Du PARAMAGNÉTISME de la matière philosophale.

ou du traitement de l’Antimoine en préalable.
S’il est une évidence que l’étudiant doit constamment garder à l’esprit c’est bien le fait que notre bon maître de Savignies n’enseigna jamais dans ses écrits la totalité des opérations de laboratoire.
Pour bien s’en assurer, il suffit de se reporter à la page 23 des « Considérations Liminaires » de l’Alchimie expliquée sur ses textes classiques.(Jean-Jacques Pauvert, éd. 1988). Cela s’applique, dès le début, lors du traitement de l’antimoine qui, séparé de sa gangue, est un tri-sulfure d’antimoine alors que la substance intensément brune, qui est soumise à l’assation, est un oxysulfure qui ne doit pas rester commun, quoique naturel ; (cf. La Tourbe N°14) et dans un article précédent (N° 7 de la même revue)  » … une poudre intensément brune exaltée qu’elle était par la digestion douce et longuement entretenue (…) non seulement il importe que cette matière soit d’origine naturelle, mais aussi que la vie se réveille en elle doucement, afin qu’elle devienne l’antimoine des philosophes. »
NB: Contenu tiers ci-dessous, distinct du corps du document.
Definition ListFilesystems (p : t) : M W (result (list pdu.Filesystem.t)) :=
  r <- ZFSListMapping B (FSFilter p) ;;
  match r with
  | Err err => ret (Err err)
  | Ok fss =>
    ret (Ok (map (fun fs => {| pdu.Filesystem.Path := ToString L fs;
                               pdu.Filesystem.ResumeToken := "" |}) fss))
  end.

Definition ListFilesystemVersions (p : t) (fs : string)
  : M W (result (list pdu.FilesystemVersion.t)) :=
  match NewDatasetPath L fs with
  | Err err => ret (Err err)
  | Ok dp =>
    match FSFilter p dp with
    | Err err => ret (Err err)
    | Ok pass =>
      if negb pass then ret (Err (NewFilteredError fs))
      else
        r <- ZFSListFilesystemVersions B dp (FilesystemVersionFilter p) ;;
        match r with
        | Err err => ret (Err err)
        | Ok fsvs => ret (Ok (map (FilesystemVersionFromZFS L) fsvs))
        end
    end
  end.

Definition Send (p : t) (r : pdu.SendReq.t) : M W (result (pdu.SendRes.t * ReadCloser)) :=
  match NewDatasetPath L (pdu.SendReq.Filesystem r) with
  | Err err => ret (Err err)
  | Ok dp =>
    match FSFilter p dp with
    | Err err => ret (Err err)
    | Ok pass =>
      if negb pass then ret (Err (NewFilteredError (pdu.SendReq.Filesystem r)))
      else
        size <- ZFSSendDry B (pdu.SendReq.Filesystem r) (pdu.SendReq.From r) (pdu.SendReq.To r) ;;
        match size with
        | Err err => ret (Err err)
        | Ok size =>
          stream <- ZFSSend B (pdu.SendReq.Filesystem r) (pdu.SendReq.From r) (pdu.SendReq.To r) ;;
          match stream with
          | Err err => ret (Err err)
          | Ok stream => ret (Ok ({| pdu.SendRes.ExpectedSize := size |}, stream))
          end
        end
    end
  end.

Definition DestroySnapshots (p : t) (req : pdu.DestroySnapshotsReq.t)
  : M W (result pdu.DestroySnapshotsRes.t) :=
  match NewDatasetPath L (pdu.DestroySnapshotsReq.Filesystem req) with
  | Err err => ret (Err err)
  | Ok dp =>
    match FSFilter p dp with
    | Err err => ret (Err err)
    | Ok pass =>
      if negb pass then ret (Err (NewFilteredError (pdu.DestroySnapshotsReq.Filesystem req)))
      else doDestroySnapshots L B dp (pdu.DestroySnapshotsReq.Snapshots req)
    end
  end.

Definition SnapshotReplicationStatus (p : t) (req : pdu.SnapshotReplicationStatusReq.t)
  : M W (result pdu.SnapshotReplicationStatusRes.t) :=
  match NewDatasetPath L (pdu.SnapshotReplicationStatusReq.Filesystem req) with
  | Err err => ret (Err err)
  | Ok dp =>
    match FSFilter p dp with
    | Err err => ret (Err err)
    | Ok pass =>
      if negb pass
      then ret (Err (NewFilteredError (pdu.SnapshotReplicationStatusReq.Filesystem req)))
      else
        let version := {| zfs.Type' := zfs.Snapshot;
                          zfs.Name := pdu.SnapshotReplicationStatusReq.Snapshot req;
                          zfs.Guid := 0; zfs.CreateTXG := 0; zfs.Creation := 0 |} in
        match pdu.SnapshotReplicationStatusReq.Op req with
        | pdu.SnapshotReplicationStatusReq_Get =>
          g <- ZFSGetReplicatedProperty B dp version ;;
          match g with
          | Err err => ret (Err err)
          | Ok replicated =>
            ret (Ok {| pdu.SnapshotReplicationStatusRes.Replicated := replicated |})
          end
        | pdu.SnapshotReplicationStatusReq_SetReplicated =>
          err <- ZFSSetReplicatedProperty B dp version true ;;
          match err with
          | Some err => ret (Err err)
          | None => ret (Ok {| pdu.SnapshotReplicationStatusRes.Replicated := true |})
          end
        | pdu.SnapshotReplicationStatusReq_Unknown code =>
          ret (Err (Errorf "unknown opcode %v" [pretty code]))
        end
    end
  end.

End Methods.
End Sender.

(** ** Path policies

    The [FSMap] interface over the type [T] of its implementations: a map is
    also a filter, maps a path to a local path or to none ([nil], access
    denied), and can be inverted. *)

Module FSMap.
Class t (T : Type) : Type := {
  Filter : T -> zfs.DatasetPath -> result bool;
  Map : T -> zfs.DatasetPath -> result (option zfs.DatasetPath);
  Invert : T -> result T;
  AsFilter : T -> zfs.DatasetFilter
}.
End FSMap.

(** ** The receiving endpoint *)

Module Receiver.

Record t (T : Type) : Type := {
  fsmapInv : T;
  fsmap : T;
  fsvf : zfs.FilesystemVersionFilter
}.
Arguments fsmapInv {T} _.
Arguments fsmap {T} _.
Arguments fsvf {T} _.

Section Methods.
Context {W T : Type} {FSMapT : FSMap.t T} (L : Lib) (B : Backend W).

(** The call [fsmap.Invert()], recorded in the trace. *)
Definition Invert (m : T) : M W (result T) :=
  call (fun _ => EvInvert) (fun w => (FSMap.Invert m, w)).

Definition NewReceiver (fsmap : T) (fsvf : zfs.FilesystemVersionFilter) : M W (result (t T)) :=
  r <- Invert fsmap ;;
  match r with
  | Err err => ret (Err err)
  | Ok fsmapInv => ret (Ok {| fsmapInv := fsmapInv; fsmap := fsmap; fsvf := fsvf |})
  end.

(** The loop of [ListFilesystems]: map every listed filesystem back; the
    first error ends it.  [mapped.ToString()] on a nil result panics. *)
Fixpoint mapBack (inv : T) (filtered : list zfs.DatasetPath) : result (list pdu.Filesystem.t) :=
  match filtered with
  | [] => Ok []
  | a :: rest =>
    match FSMap.Map inv a with
    | Err err => Err err
    | Ok None => Err (runtimePanic "nil pointer dereference")
    | Ok (Some mapped) =>
      match mapBack inv rest with
      | Err err => Err err
      | Ok fss =>
        Ok ({| pdu.Filesystem.Path := ToString L mapped; pdu.Filesystem.ResumeToken := "" |} :: fss)
      end
    end
  end.

Definition ListFilesystems (e : t T) : M W (result (list pdu.Filesystem.t)) :=
  r <- ZFSListMapping B (FSMap.AsFilter (fsmapInv e)) ;;
  match r with
  | Err err => ret (Err (withMessage err "error checking client permission"))
  | Ok filtered => ret (mapBack (fsmapInv e) filtered)
  end.

Definition ListFilesystemVersions (e : t T) (fs : string)
  : M W (result (list pdu.FilesystemVersion.t)) :=
  match NewDatasetPath L fs with
  | Err err => ret (Err err)
  | Ok p =>
    match FSMap.Map (fsmap e) p with
    | Err err => ret (Err err)
    | Ok None => ret (Err (errorString "access to filesystem denied"))
    | Ok (Some lp) =>
      r <- ZFSListFilesystemVersions B lp (fsvf e) ;;
      match r with
      | Err err => ret (Err err)
      | Ok fsvs => ret (Ok (map (FilesystemVersionFromZFS L) fsvs))
      end
    end
  end.

(** The visitor of the tree walk in [Receive].  [visitErr] is the variable the
    closure assigns; the answer is [visitChildTree]. *)
Definition visitor (lp : zfs.DatasetPath) (visitErr : option error) (v : zfs.DatasetPathVisit)
  : M W (bool * option error) :=
  if zfs.Equal (zfs.Path v) lp then ret (false, visitErr)
  else
    g <- ZFSGet B (zfs.Path v) [ZREPL_PLACEHOLDER_PROPERTY_NAME L] ;;
    match g with
    | Err _ =>
      (* interpret this as an early exit of the zfs binary due to the fs not existing *)
      c <- ZFSCreatePlaceholderFilesystem B (zfs.Path v) ;;
      match c with
      | Some err => ret (false, Some err)
      | None => ret (true, visitErr)
      end
    | Ok _ => ret (true, visitErr)  (* leave this fs as is *)
    end.

(** "create placeholder parent filesystems as appropriate": the forest of
    [lp] alone, walked top-down; the value is [visitErr]. *)
Definition createPlaceholders (lp : zfs.DatasetPath) : M W (option error) :=
  let visitErr : option error := None in
  let f := zfs.Add zfs.NewDatasetPathForest lp in
  WalkTopDown (visitor lp) f visitErr.

(** [needForceRecv], from the answer of [ZFSGet] on the target. *)
Definition needForceRecv (lp : zfs.DatasetPath) (g : result zfs.ZFSProperties) : bool :=
  match g with
  | Ok props => fst (IsPlaceholder L lp (zfs.Get props (ZREPL_PLACEHOLDER_PROPERTY_NAME L)))
  | Err _ => false
  end.

Definition recvArgs (force : bool) : list string :=
  if force then ["-F"] else [].

Definition Receive (e : t T) (req : pdu.ReceiveReq.t) (sendStream : ReadCloser)
  : M W (option error) :=
  match sendStream with
  | None => ret (Some (runtimePanic "nil pointer dereference"))
  | Some s =>
    defer (Close s)
      match NewDatasetPath L (pdu.ReceiveReq.Filesystem req) with
      | Err err => ret (Some err)
      | Ok p =>
        match FSMap.Map (fsmap e) p with
        | Err err => ret (Some err)
        | Ok None => ret (Some (errorString "receive to filesystem denied"))
        | Ok (Some lp) =>
          visitErr <- createPlaceholders lp ;;
          match visitErr with
          | Some err => ret (Some err)
          | None =>
            g <- ZFSGet B lp [ZREPL_PLACEHOLDER_PROPERTY_NAME L] ;;
            let args := recvArgs (needForceRecv lp g) in
            ZFSRecv B (ToString L lp) sendStream args
          end
        end
      end
  end.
Nous pouvons affirmer que le sulfure d’antimoine purifié, soumis à une assation de quelques 54 jours et nuits en respectant les phases lunaires, les températures adéquates et la période printanière, ne prendra jamais cette couleur brune qui se rapproche de celle de l’épagneul breton. Cette absence de résultat quant à la couleur n’avait pas échappé à deux auteurs de la Tourbe, Messieurs R. Selva et Erbet, dont les articles fouillés et minutieux seraient à reprendre, compte tenu de leur grande qualité.
En substance, il faudra donc obtenir un oxysulfure de couleur brune en partant d’un tri-sulfure, et ce par une opération combinant la voie humide et la voie sèche selon les indications d’Eugène Canseliet lui-même.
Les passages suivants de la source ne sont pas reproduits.